Jonathan Parker says:
I am often greeted with much surprise when my classmates ask me what my undergraduate work was in and I say "actually I have two degrees one in biology (which is to be expected) and one in philosophy (gasp they say)". I am a first year medical student at A.T. Still University in Kirksville, MO and it is to be expected that someone did their undergraduate or graduate work in the sciences, specifically life sciences. My classmates include Ph.D.s in pharmacology, too many Master's degrees to count and a plethora of biochemistry majors, yet I am the lone philosophy major. Yet, I would not be met with surprise if they knew the UAH Philosophy Department and how my philosophical studies have not only helped my broad intellectual growth, as one might expect, but my everyday tasks as a medical student. Forms, monads, and Dewey are actually not as separated from medicine as one might think.
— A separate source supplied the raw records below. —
(** X18: the record that [generate_embeddings] returns hangs together.
    Its device is the resolved one.  On success it has no error, its batch
    size is one of the halving sequence of the requested one, and, with a
    model that answers one row per sentence, it holds one embedding per
    chunk, which is also its count.  On failure it has no embeddings, a
    count of 0, an error text and the requested batch size. *)
Theorem result_record_is_consistent (chunks : list string) (b : Z) (dev : string)
        (s s' : State) (r : EmbeddingResult) :
  encode_row_per_sentence ->
  generate_embeddings chunks b dev s = (s', Ok r) ->
  device r = resolved dev /\ model r = MODEL_NAME /\ model_version r = MODEL_VERSION
  /\ count r = Z.of_nat (List.length (embeddings r))
  /\ (success r = true ->
      List.length (embeddings r) = List.length chunks
      /\ error r = None /\ In (batch_size r) (halvings b) /\ 1 <= batch_size r <= b)
  /\ (success r = false ->
      embeddings r = [] /\ batch_size r = b /\ ms_per_chunk r = PyInt 0
      /\ exists text, error r = Some text).
Proof.
  intros Hrows. rewrite generate_embeddings_eq. unfold try_except, bind at 1.
  destruct (embed_with_oom_recovery chunks b dev (started (on_cuda dev) s))
    as [s1 [[E fb]|e]] eqn:Hrun.
  - destruct (embed_with_oom_recovery_returns _ _ _ _ _ _ _ Hrun)
      as (Hb & Hin & s0 & Hattempt).
    pose proof (embed_chunks_rows _ _ _ _ _ _ Hrows Hattempt) as Hlen.
    assert (1 <= fb <= b) as Hrange.
    { unfold halvings, halvings_upto in Hin. apply in_map_iff in Hin.
      destruct Hin as (i & <- & Hi). apply in_seq in Hi.
      pose proof (Z.log2_nonneg b).
      assert (2 ^ Z.of_nat i <= b)
        by (apply (proj2 (Z.log2_le_pow2 b (Z.of_nat i) ltac:(lia))); lia).
      assert (0 < 2 ^ Z.of_nat i) by (apply Z.pow_pos_nonneg; lia).
      split; [apply Z.div_le_lower_bound; lia|].
      apply Z.div_le_upper_bound; [lia|]. nia. }
    unfold bind, call, ret.
    destruct (on_cuda dev); simpl; intros [= _ <-]; simpl;
      (repeat split; try discriminate; try assumption; try lia;
       rewrite Hlen; reflexivity).
  - unfold bind, call, ret. simpl. intros [= _ <-]. simpl.
    repeat split; try discriminate. eexists. reflexivity.
Qed.

(** X19: after [embed_with_oom_recovery] has returned for a non-empty
    input, the cache holds a model for the resolved device, and a further
    run for that device, with any input and batch size, makes no
    constructor call. *)
Theorem model_is_reused_across_runs (chunks : list string) (b : Z) (dev : string)
        (s s' : State) (E : ndarray) (b' : Z) :
  chunks <> [] ->
  embed_with_oom_recovery chunks b dev s = (s', Ok (E, b')) ->
  bound_to s' (resolved dev)
  /\ forall chunks2 b2,
       constructor_calls (history (fst (embed_with_oom_recovery chunks2 b2 dev s')))
       = constructor_calls (history s').
Proof.
  intros Hne Hrun.
  destruct (embed_with_oom_recovery_returns _ _ _ _ _ _ _ Hrun) as (_ & _ & s0 & Hattempt).
  pose proof (embed_chunks_binds _ _ _ _ _ _ Hne Hattempt) as Hbound.
  split; [exact Hbound|]. intros chunks2 b2.
  unfold embed_with_oom_recovery. fold (resolved dev). fold (on_cuda dev).
  destruct (Z_lt_le_dec b2 1) as [Hb | Hb].
  - rewrite while_loop_exit by exact Hb. reflexivity.
  - apply while_loop_reuses_model; assumption.
Qed.

Lemma generate_embeddings_device chunks b dev s s' r :
  generate_embeddings chunks b dev s = (s', Ok r) -> device r = resolved dev.
Proof.
  rewrite generate_embeddings_eq. unfold try_except, bind at 1.
  destruct (embed_with_oom_recovery chunks b dev (started (on_cuda dev) s))
    as [s1 [[E fb]|e]]; unfold bind, call, ret.
  - destruct (on_cuda dev); simpl; intros [= _ <-]; reflexivity.
  - simpl. intros [= _ <-]. reflexivity.
Qed.

Lemma generate_query_embedding_device query dev s s' r :
  generate_query_embedding query dev s = (s', Ok r) -> query_device r = resolved dev.
Proof.
  unfold generate_query_embedding, bind at 1, call at 1, try_except, bind at 1.
  destruct (embed_query query dev (log EvPerfCounter s)) as [s1 [v|e]];
    unfold bind, call, ret; simpl; intros [= _ <-]; reflexivity.
Qed.
(** C4.  In the series branch of the fred command (no search text, no
    release id, a non-empty [--series]), once the client is built the one
    fetch is [get_series] on the [FRED_SERIES] entry of the upper-cased
    argument when there is one and on the argument itself otherwise, with
    [--start-date] and [--end-date] as parsed. *)
Theorem fred_series_lookup a series :
  truthy (fred_search a) = false ->
  truthy (fred_release_id a) = false ->
  fred_series a = Some series ->
  series <> "" ->
  new_FREDClient W (Given (getenv W "FRED_API_KEY")) = Returned tt ->
  fetches (trace (main W FRED_SERIES (fred a))) =
    [Get_series
       (match FRED_SERIES !! upper series with
        | Some series_id => series_id
        | None => series
        end)
       (Given (fred_start_date a)) (Given (fred_end_date a))].
Proof.
  intros Hsearch Hrelease Hseries Hne Hnew.
  destruct a as [ser rid start_date end_date search output]. simpl in *. subst ser.
  unfold_program. fields. rewrite Hnew.
  rewrite (given_none _ Hsearch), (given_none _ Hrelease), (given_some_str _ Hne).
  unfold resolve_series, default.
  run; count; reflexivity.
Qed.

(** C5, as amended.  No call of [get_release_observations] made by [main]
    or by [example_fred_data] passes a pagination cursor: [main] calls it
    with the parsed release id alone, [example_fred_data] with release 52
    and a limit of 10 or 5, and [next_cursor] is left at its default in
    all of them. *)
Theorem release_observations_without_cursor :
  (forall args release_id limit next_cursor,
      In (Get_release_observations release_id limit next_cursor)
         (calls (trace (main W FRED_SERIES args))) ->
      next_cursor = Default /\ limit = Default /\
      exists a, args = fred a /\ fred_release_id a = Some release_id) /\
  (forall release_id limit next_cursor,
      In (Get_release_observations release_id limit next_cursor)
         (calls (trace (example_fred_data W))) ->
      next_cursor = Default /\ release_id = 52%Z /\
      (limit = Given 10%Z \/ limit = Given 5%Z)).
Proof.
  split.
  - intros args release_id limit next_cursor.
    destruct args as [|a|a|a|a|a|a]; try destruct a; unfold_program; fields;
      run; count; which_call.
    all: repeat split; eexists; split; [reflexivity|]; simpl.
    all: match goal with
         | Hg : given _ = Some _ |- _ = Some _ => exact (proj1 (given_some_inv _ _ Hg))
         end.
  - intros release_id limit next_cursor. unfold example_fred_data.
    unfold_program. run; count; which_call.
    all: repeat split; auto.
Qed.
(** C6 (amended). On the success branch of [executeAudited] (wallet set,
    commit and action resolved) exactly one reveal call is made, for the
    commitment address of the commit result, and its URI is
    [{reasoningStorageUri}/{commitmentHash}] when the configured
    [reasoningStorageUri] is a non-empty string, and
    [https://www.solprism.app/commitment/{commitmentAddress}] when it is
    absent or the empty string. *)
Theorem reveal_call_uri env s r f w commit result :
  wf s →
  wallet (this s) = Some w →
  commitReasoning env (before_commit s r) w (toReasoningTrace r) = Resolved commit →
  f (before_action s r w commit) = Resolved result →
  ∃ out s' uri,
    executeAudited env r f s = (out, s')
    ∧ reveal_calls (history s')
      = reveal_calls (history s) ++ [(w, commitmentAddress commit, uri)]
    ∧ (∀ base, reasoningStorageUri (config (this s)) = Some base → base ≠ [] →
         uri = base ++ js "/" ++ commitmentHash commit)
    ∧ (reasoningStorageUri (config (this s)) = None
       ∨ reasoningStorageUri (config (this s)) = Some [] →
       uri = js "https://www.solprism.app/commitment/"
             ++ commitmentAddress commit).
Proof.
  intros (elems & Harr & _) Hw Hc Ha.
  destruct (buildReasoningUri_cases (this s) r commit) as [Hset Hdefault].
  destruct (revealReasoning env (before_reveal s r w commit) w
              (commitmentAddress commit) (buildReasoningUri (this s) r commit))
    as [reveal|e] eqn:Hr.
  - eexists _, _, (buildReasoningUri (this s) r commit).
    split; [by apply (executeAudited_resolves env s r f w Hw commit Hc result
                        Ha reveal Hr elems)|].
    split; [|by split].
    cbn [history]. unfold_stages. norm_history.
    rewrite reveal_calls_app. cbn [reveal_calls omap list_omap]. reflexivity.
  - eexists _, _, (buildReasoningUri (this s) r commit).
    split; [by apply (executeAudited_reveal_fails env s r f w Hw commit Hc
                        result Ha e)|].
    split; [|by split].
    cbn [history set_history]. unfold_stages. norm_history.
    rewrite reveal_calls_app. cbn [reveal_calls omap list_omap]. reflexivity.
Qed.

Lemma reveal_call_uri_witness :
  ∃ out s' uri,
    executeAudited Sample.world Sample.rebalancing Sample.succeeds
      Sample.with_storage = (out, s')
    ∧ reveal_calls (history s')
      = reveal_calls (history Sample.with_storage)
        ++ [(Sample.agent_wallet, commitmentAddress Sample.first_commit, uri)]
    ∧ (∀ base,
         reasoningStorageUri (config (this Sample.with_storage)) = Some base →
         base ≠ [] →
         uri = base ++ js "/" ++ commitmentHash Sample.first_commit)
    ∧ (reasoningStorageUri (config (this Sample.with_storage)) = None
       ∨ reasoningStorageUri (config (this Sample.with_storage)) = Some [] →
       uri = js "https://www.solprism.app/commitment/"
             ++ commitmentAddress Sample.first_commit).
Proof.
  apply (reveal_call_uri Sample.world Sample.with_storage Sample.rebalancing
           Sample.succeeds Sample.agent_wallet Sample.first_commit
           (JsStr (js "ok"))).
  - exact sample_with_storage_wf.
  - reflexivity.
  - vm_compute. reflexivity.
  - reflexivity.
Defined.

Example with_storage_reveal_uri :
  reveal_calls
    (history (snd (executeAudited Sample.world Sample.rebalancing
                     Sample.succeeds Sample.with_storage)))
  = [(Sample.agent_wallet, js "Cmt8",
      js "https://ipfs.io/ipfs/a3f8c9d1e2b7a3f8c9d1e2b7")].
Proof. vm_compute. reflexivity. Qed.

(** ** C7: the three timestamps *)

(** C7. With a wall clock that never goes back, every audit record that
    [executeAudited] returns, which is the record it has just appended to the
    session ledger, has [committed ≤ executed ≤ revealed]. *)
Theorem timestamps_ordered env s r f ref s' :
  clock_monotone env →
  wf s →
  executeAudited env r f s = (Resolved ref, s') →
  ∃ rec refs,
    record_at (store s') ref = Some rec
    ∧ ledger_refs s' = Some (refs ++ [ref])
    ∧ committed (timestamps rec) ≤ executed (timestamps rec)
                                 ≤ revealed (timestamps rec).
Proof.
  intros Hclock Hwf Hrun.
  destruct (wallet (this s)) as [w|] eqn:Hw.
  2:{ by rewrite executeAudited_not_initialized in Hrun. }
  destruct (commitReasoning env (before_commit s r) w (toReasoningTrace r))
    as [commit|e] eqn:Hc.
  2:{ by rewrite (executeAudited_commit_fails env s r f w Hw e Hc) in Hrun. }
  destruct (f (before_action s r w commit)) as [result|e] eqn:Ha.
  2:{ by rewrite (executeAudited_action_fails env s r f w Hw commit Hc e Ha)
        in Hrun. }
  destruct (revealReasoning env (before_reveal s r w commit) w
              (commitmentAddress commit) (buildReasoningUri (this s) r commit))
    as [reveal|e] eqn:Hr.
  2:{ by rewrite (executeAudited_reveal_fails env s r f w Hw commit Hc result
                    Ha e Hr) in Hrun. }
  apply wf_ledger in Hwf as [recs Hrecs].
  destruct (ledger_refs_records _ _ Hrecs) as (refs & Hrefs & Hmap).
  rewrite (executeAudited_resolves env s r f w Hw commit Hc result Ha reveal
             Hr refs Hrefs) in Hrun.
  injection Hrun as <- <-.
  destruct (ledger_after_push (store s) (actionLog (this s)) refs recs
              (audit_record s r w env commit reveal result) Hrefs Hmap)
    as (Harr' & Hnew & _).
  exists (audit_record s r w env commit reveal result), refs.
  split; [exact Hnew|]. split; [exact Harr'|].
  cbn [audit_record timestamps committed executed revealed].
  destruct (commit_settles_before_action s r w commit) as [l1 E1].
  destruct (action_settles_before_reveal s r w commit
              (buildReasoningUri (this s) r commit)) as [l2 E2].
  rewrite E2, E1. unfold clock_monotone in Hclock.
  split; apply Hclock.
Qed.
My thought, discussion and education on topics such as these have formed how I think and study. I know for a fact I would not be able to handle the massive volume of material I am expected to learn if I had not had Drs. Martine, Cling, Heikes and Wilkerson walking me through Plato, Carnap, and Quine. Besides, tumor genetics is nothing if you can get through The Logical Structure of the World. So, I could not give the Philosophy Department at UAH enough credit for laying a vast intellectual groundwork. The road to medicine's future is paved with the bricks of philosophical issues and I am happy to have gotten a head start. To fill in the biographical gaps I am currently applying for a Master's Fellowship in Clinical Research at A.T. Still University and will take a year off of medical school to complete that degree before going on to finish my medical doctorate.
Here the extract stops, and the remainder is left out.